Nick Wright reviews Neoliberal Culture, edited by Jeremy Gilbert, a challenging collection of essays which exposes the ideological and cultural project behind neoliberalism.

Capitalist realism is a useful concept. It allows an investigation of the ways in which the dominant ideas in contemporary capitalist society possess the power to order the actions and thoughts of working people, even as life and work compels a rejection of those ideas. In exploring this terrain, Neoliberal Culture assembles essays that trace connections between neoliberalism as specific set of ideological and social practices and discrete areas of social life — literary texts and technology, ideologies of consumption and food journalism and pornography and the projection of modes of sexual activity expressive of neoliberal culture. Valuable stuff, and other sections takes us some way towards a fuller critique of contemporary capitalism.

Editor Jeremy Gilbert interrogates Mark Fisher, author of the influential text Capitalist Realism: Is There No Alternative? to map out the ground on which an Anglophone array of cultural theorists consider the relationship between the distinctive features of contemporary capitalism and the cultural practices that characterise it. “The hegemonic field which capitalist realism secures and intensifies is one in which politics has been ‘disappeared’,” Fisher argues. “What capitalist realism consolidates is the idea that we are in the era of the post-political, that the big ideological conflicts are over, and the issues that remain largely concern who is to administer the new consensus.”
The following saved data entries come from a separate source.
(** The overlay a run of updates leaves, from the committed context and
    the overlay it starts with. *)
Definition pendingAfter (current : gmap string val)
    (pending : option (gmap string val))
    (updates : list (gmap string val * bool)) : option (gmap string val) :=
  foldl (λ p update, (updatePendingContext_of current p update.1 update.2).2)
    pending updates.





End PatchDetailsWebview.

(** * Concrete runs of the service *)

Module Scenario.

Import CloudPatchService.

(** A transport that answers the n-th request with the n-th entry of a
    script. *)
Definition scripted (script : list (option response)) (log : list request)
  : option response :=
  mjoin (script !! (length log - 1)%nat).

Definition respondJson (v : jv) : option response :=
  Some (Response (Some v) None).
Definition respondText (s : string) : option response :=
  Some (Response None (Some s)).
Definition withData (v : jv) : jv := JObj [("data", v)].

Definition apiBase : string := "https://api.example".

Definition repository : Repository :=
  {| repo_uri := "file:///work/widgets";
     repo_path := "/work/widgets";
     getBranch := inr (Some {| branch_name := "main" |}) |}.
(** * web-crawler: frontier, fetcher, duplicate detector and worker pipeline

    A shallow embedding of the crawl engine of alexnthnz/web-crawler
    (src/crawler/url_frontier.py, src/crawler/fetcher.py,
    src/storage/duplicate_detector.py, src/crawler/scheduler.py) together
    with the properties its specification states about it.

    Conventions of the embedding.
    - Python [int] is [Z]; wall-clock values returned by [time.time()] are
      passed in as arguments and counted in clock ticks ([Z]).
    - Python [str] is [string]; the model of the string and [urllib.parse]
      functions follows CPython 3.11 and is exact on ASCII text.
    - An [await] on the Redis client either succeeds or raises; the
      outcomes of the calls to come are a script in the state of the client
      ([true] = the call returns normally).
    - A coroutine body between two awaits runs atomically on the event loop,
      so each frontier operation is a function from state to state. *)

From Stdlib Require Import ZArith String Ascii List Bool Lia.
From stdpp Require Import base option list gmap strings.

Local Open Scope Z_scope.

(** ** Python string primitives *)

Module Py.

Definition isupper (c : ascii) : bool :=
  let n := nat_of_ascii c in ((65 <=? n) && (n <=? 90))%nat.

Definition islower (c : ascii) : bool :=
  let n := nat_of_ascii c in ((97 <=? n) && (n <=? 122))%nat.

Definition isdigit (c : ascii) : bool :=
  let n := nat_of_ascii c in ((48 <=? n) && (n <=? 57))%nat.

Definition isalpha (c : ascii) : bool := isupper c || islower c.

(** [str.lower()] on one code unit. *)
Definition lower_char (c : ascii) : ascii :=
  if isupper c then ascii_of_nat (nat_of_ascii c + 32) else c.

(** [s.lower()] *)
Fixpoint lower (s : string) : string :=
  match s with
  | EmptyString => EmptyString
  | String c s' => String (lower_char c) (lower s')
  end.

(** [c in s] for a one-character [c]. *)
Fixpoint contains (c : ascii) (s : string) : bool :=
  match s with
  | EmptyString => false
  | String a s' => if decide (a = c) then true else contains c s'
  end.
Lemma get_set_other (A : Type) (o : Fields A) (name k : FieldName) (a : A) :
  k <> name -> get (set o name a) k = get o k.
Proof. destruct name, k; intros H; try reflexivity; congruence. Qed.

Lemma get_every (A : Type) (a : A) (k : FieldName) : get (every a) k = a.
Proof. destruct k; reflexivity. Qed.

Lemma truthy_cases (fd : FormData) (name : FieldName) (v : jsstring) :
  (validateField host fd name v = None
   /\ truthy (validateField host fd name v) = false)
  \/ (validateField host fd name v <> None
      /\ truthy (validateField host fd name v) = true).
Proof.
  destruct (validateField host fd name v) as [m|] eqn:E.
  - right. split; [discriminate|]. rewrite <- E.
    apply truthy_validateField. congruence.
  - left. auto.
Qed.

(** [newErrors] after the loop holds, under each key, what [validateField]
    returned for it. *)
Lemma check_all_errors (fd : FormData) (key : FieldName) :
  get (fst (check_all host fd)) key = validateField host fd key (get fd key).
Proof.
  unfold check_all, keys. cbn [fold_left]. unfold check_key.
  destruct (truthy_cases fd fullName (get fd fullName)) as [[E1 T1]|[E1 T1]];
  destruct (truthy_cases fd email (get fd email)) as [[E2 T2]|[E2 T2]];
  destruct (truthy_cases fd password (get fd password)) as [[E3 T3]|[E3 T3]];
  destruct (truthy_cases fd confirmPassword (get fd confirmPassword))
    as [[E4 T4]|[E4 T4]];
  destruct (truthy_cases fd phone (get fd phone)) as [[E5 T5]|[E5 T5]];
  destruct (truthy_cases fd dateOfBirth (get fd dateOfBirth)) as [[E6 T6]|[E6 T6]];
  rewrite T1; cbn [fst snd]; rewrite T2; cbn [fst snd];
  rewrite T3; cbn [fst snd]; rewrite T4; cbn [fst snd];
  rewrite T5; cbn [fst snd]; rewrite T6; cbn [fst snd];
  destruct key;
  repeat first [ rewrite get_set_same
               | rewrite get_set_other by discriminate
               | rewrite get_every ];
  congruence.
Qed.
(** * Ollama Navigator Buddy: planning and execution control loop

    A shallow embedding of [navigator_buddy.py]: the Model Gateway client
    ([OllamaClient.generate]), the Response Parser
    ([ReasoningEngine._extract_json]), the Planner ([ReasoningEngine.run],
    [ReasoningEngine._build_plan]), the Executor ([PlanExecutor.execute]) and
    the error triage, verification prompt and completion check of the Task
    Supervisor ([NavigatorBuddy.execute_agentic]).  The further parts are
    the model list and availability check of the gateway, the plan gate
    ([on_plan_ready], [execute_plan]), the handler of MOVE_FILE, and the
    parts of [execute_agentic] (what precedes the reflection loop, the loop
    and its turns, what follows it) with [_generate_alternative_plan] and
    [offer_task_continuation].

    Python values are the values [json.loads] can produce.  A Python [str] is
    a [string] holding its UTF-8 encoding.  Exceptions are explicit: a
    computation that may raise returns a [result].  Library functions whose
    behaviour the program only consumes ([json.loads], [repr], percent
    formatting, [int], the HTTP transport, the filesystem actions) are
    Section variables; concrete instances of them are given for evaluation. *)

From Stdlib Require Import ZArith List String Ascii Bool Lia PrimFloat FloatOps SpecFloat.
From Stdlib Require Uint63.
Import ListNotations.
Open Scope string_scope.
Set Warnings "-register-all,-inexact-float".

(** ** Python values and exceptions *)

Inductive json : Type :=
| JNull
| JBool (b : bool)
| JInt (z : Z)
| JFloat (f : float)
| JStr (s : string)
| JArr (l : list json)
| JObj (kvs : list (string * json)).

Inductive exn_class : Type :=
| TypeError | AttributeError | ValueError | JSONDecodeError
| KeyError | IndexError | OverflowError | RecursionError
| ConnectionError | HTTPError | Timeout | OSError.

Record exn : Type := mkExn { exn_kind : exn_class; exn_text : string }.

Inductive result (A : Type) : Type :=
| Ret (a : A)
| Raise (e : exn).
Arguments Ret {A} a.
Arguments Raise {A} e.

Definition bind {A B : Type} (r : result A) (k : A -> result B) : result B :=
  match r with
  | Ret a => k a
  | Raise e => Raise e
  end.

Notation "x <- c ;; k" := (bind c (fun x => k))
  (at level 61, c at next level, right associativity).

(** [try: body  except Exception as e: handler e] *)
Definition try_except {A : Type} (body : result A) (handler : exn -> result A) : result A :=
  match body with
  | Ret a => Ret a
  | Raise e => handler e
  end.

Definition dquote : ascii := Eval cbv in ascii_of_nat 34.
Definition newline : ascii := Eval cbv in ascii_of_nat 10.
Definition nl : string := String newline EmptyString.
Definition dq : string := String dquote EmptyString.

(** [bool(v)] *)
Definition py_truthy (v : json) : bool :=
  match v with
  | JNull => false
  | JBool b => b
  | JInt z => negb (z =? 0)%Z
  | JFloat f => negb (PrimFloat.eqb f 0%float)
  | JStr s => negb (s =? "")
  | JArr l => match l with [] => false | _ => true end
  | JObj kvs => match kvs with [] => false | _ => true end
  end.

Definition is_dict (v : json) : bool := match v with JObj _ => true | _ => false end.
Definition is_str (v : json) : bool := match v with JStr _ => true | _ => false end.
(** [for url in urls_to_try] *)
Fixpoint try_urls (urls : list str) (k : nat) (results : list product)
    (max_results : Z) : py (list product) :=
  match urls with
  | [] => Ret results
  | url :: rest =>
      let* r := try_attempts max_retries k url results max_results in
      match r with
      | (Some res, _) => Ret res
      | (None, k') => try_urls rest k' results max_results
      end
  end.

Definition search_google_shopping (query : str) (max_results : Z)
  : py (list product) :=
  let* encoded_query := quote_plus query in
  try_urls (urls_to_try encoded_query) 0 [] max_results.

End Web.

End ServerScraper.

(** ** shopping_api.py: [ShoppingAPI] *)

Module ShoppingAPI.

Definition google_shopping : str := of_ascii "Google Shopping".
Definition mercado_livre : str := of_ascii "Mercado Livre".
Definition kabum : str := of_ascii "Kabum".
Definition melhor_oferta : str := of_ascii "Melhor Oferta".

Definition sites : list str := [google_shopping; mercado_livre; kabum].

(** [best_deal['cart_link'] = cart_link] *)
Definition set_cart_link (best_deal : product) (cart : option str) : product :=
  {| nome := nome best_deal; preco := preco best_deal;
     link := link best_deal; site := site best_deal;
     cart_link := Some cart |}.

(** The best deal of site [s] among its candidates [x :: others]:
    [min(site_results, key=lambda x: x['preco'])] with its cart link. *)
Definition best_of (s : str) (x : product) (others : list product) : product :=
  let best_deal := min_from preco x others in
  set_cart_link best_deal (ProductScraper.get_cart_link (link best_deal) s).

Definition site_results (results : list product) (s : str) : list product :=
  List.filter (fun r => str_eqb (site r) s) results.

(** [d[k]] for a key the dictionary holds. *)
Definition item (d : Dict.dict (option product)) (k : str) : option product :=
  match Dict.get k d with
  | Some v => v
  | None => None
  end.

(** [for site in [...]]: the grouping loop of [_find_best_deals]. *)
Fixpoint group_by_site (results : list product) (todo : list str)
    (best_deals : Dict.dict (option product)) : Dict.dict (option product) :=
  match todo with
  | [] => best_deals
  | s :: rest =>
      match site_results results s with
      | [] => group_by_site results rest best_deals
      | x :: others =>
          group_by_site results rest
            (Dict.set s (Some (best_of s x others)) best_deals)
      end
  end.

Definition valid_deals (best_deals : Dict.dict (option product)) : list product :=
  List.concat
    (List.map (fun s => match item best_deals s with
                        | Some deal => [deal]
                        | None => []
                        end) sites).
Definition end_ (now : reading) (m : t) : outcome t :=
  match snapshot m with
  | None => Raise TypeError
  | Some b =>
      Ok {| label := label m;
            snapshot := snapshot m;
            result := Some {| Result.label := label m;
                              Result.timestamp := (time_ns b # 1000000000);
                              Result.duration := (time_ns now - time_ns b # 1000);
                              Result.pkg := observed (delta (pkg_uj now) (pkg_uj b));
                              Result.dram := observed (delta (dram_uj now) (dram_uj b)) |} |}
  end.
End Measurement.

(** [pyRAPL.setup()]: fails on a host without readable RAPL domains. *)
Definition setup (rapl_available : bool) : outcome unit :=
  if rapl_available then Ok tt else Raise PyRAPLException.

(** ** The log files written by start_meters.sh *)

(** gpu_stats.csv, after [pd.to_datetime] of its [timestamp] column. *)
Record gpu_row : Type := {
  g_timestamp : Q;
  power_usage : Q                  (* column "power_usage(W)" *)
}.

(** disk_stats.csv, read with its first line skipped and [;] as separator:
    the index holds the instant, and (the headers being shifted) column
    [ByteSize] the process name and column [Operation] the byte count. *)
Record disk_row : Type := {
  d_index : Q;
  ByteSize : string;
  Operation : Z
}.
The highly provisional nature of such insights is illustrated by the speed at which the politics of capitalist crisis has moved. His suggestion — that the notion of the post-political isn’t just an ideological ruse and that membership of political parties really is declining — is a conclusion subverted by the rapid rise of the new political formations that have emerged in contexts as far apart as the Sanders/Trump polarity in the US, Podemos and its alliance with United Left in Spain and, in Britain, the massive irruption of new forces into Labour politics.

Nevertheless, the problems he identifies must concern the working-class movement and Fisher draws on the experience of Blairism as the paradigmatic example of a “formerly left-wing party surrendering to capitalist realism.” This, he argues, isn’t a wholehearted embrace of neoliberal ideology but rather the acceptance that this is the way of the world, that there is no alternative.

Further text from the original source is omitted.